Pour Donald Trump, l’équation est simple. Fort des dissensions internes qui secouent Téhéran, le président américain exige une capitulation diplomatique totale : fin de l’enrichissement d’uranium, abandon du programme balistique et arrêt du soutien au Hamas et au Hezbollah. En face, le ministre iranien Abbas Araghchi campe sur ses positions, limitant les discussions au seul dossier atomique.

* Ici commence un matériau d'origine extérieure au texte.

(* ===== verification/TpSafety.v ===== *)
(** Safety of every Transport Protocol operation: sending, each connection-management
    handler, the data handler, draining and the timer sweep preserve the invariant of
    [TpInv] and never panic; reachability from a fresh engine follows. *)
From S2P Require Export TpInv.

Ltac unfold_notes :=
  unfold note_dropped_frame, note_dropped_session, note_abort_sent, note_abort_received,
    note_timeout, note_resource_rejection.

(** Close an error branch of a send: the state is unchanged up to counters and the
    error code names the failed check. *)
Ltac err_case := unfold_notes;
  cbn [Error.code Error.invalid_data Error.invalid_address Error.invalid_state
       Error.with_message Error.buffer_overflow Error.new];
  repeat match goal with |- _ /\ _ => split end; auto with bus; done.

Section safety.
Context `{Allocator}.

(** ** Opening sessions *)

Lemma existsb_false {A} (f : A -> bool) l :
  existsb f l = false <-> Forall (fun x => f x = false) l.
Proof.
  induction l as [|x l IH]; simpl; [done|]. rewrite orb_false_iff, IH, Forall_cons. done.
Qed.

Lemma transmit_path_fresh p src dst port s :
  existsb (tp_transmit_path src dst port) (sessions p) = false ->
  s_direction s = Transmit -> s_source_address s = src -> s_destination_address s = dst ->
  s_can_port s = port -> session_path s ∉ session_path <$> sessions p.
Proof.
  intros Hf%existsb_false Hd <- <- <- (x & Hx & Hin)%list_elem_of_fmap.
  rewrite Forall_forall in Hf. specialize (Hf x Hin). unfold session_path in Hx.
  injection Hx as E1 E2 E3 E4 _. unfold tp_transmit_path in Hf.
  rewrite E2, E3, E4, !Z.eqb_refl, <- E1, Hd in Hf. done.
Qed.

L’escalade ou le compromis
Le spectre de la « guerre de 12 jours » de juin 2025, durant laquelle Israël et les États-Unis avaient frappé les sites iraniens, hante les négociations. Si Washington accentue sa pression militaire, Téhéran menace de transformer la région en brasier : Cibles militaires : Les bases américaines du Golfe sont désormais dans le viseur. Menace sur Israël : Une riposte directe contre l’État hébreu est ouvertement évoquée. Étranglement économique : Le détroit d’Ormuz, artère vitale du pétrole mondial, pourrait être verrouillé.
Une délégation atypique
Côté américain, la stratégie repose sur un duo inhabituel : le milliardaire Steve Witkoff et Jared Kushner, gendre du président. Face à eux, Araghchi tente de sauver les débris d’un programme nucléaire dont l’AIEA peine à évaluer les dommages après les bombardements. Bien que le secrétaire d’État Marco Rubio affirme que l’Iran ne produit plus d’uranium enrichi à l’instant présent, des clichés satellites révèlent une activité suspecte sur les sites frappés. Dans ce climat de méfiance absolue, le baril de Brent flirte déjà avec les 70 dollars, signe que les marchés craignent, plus que jamais, l’échec de la « voie omanaise ».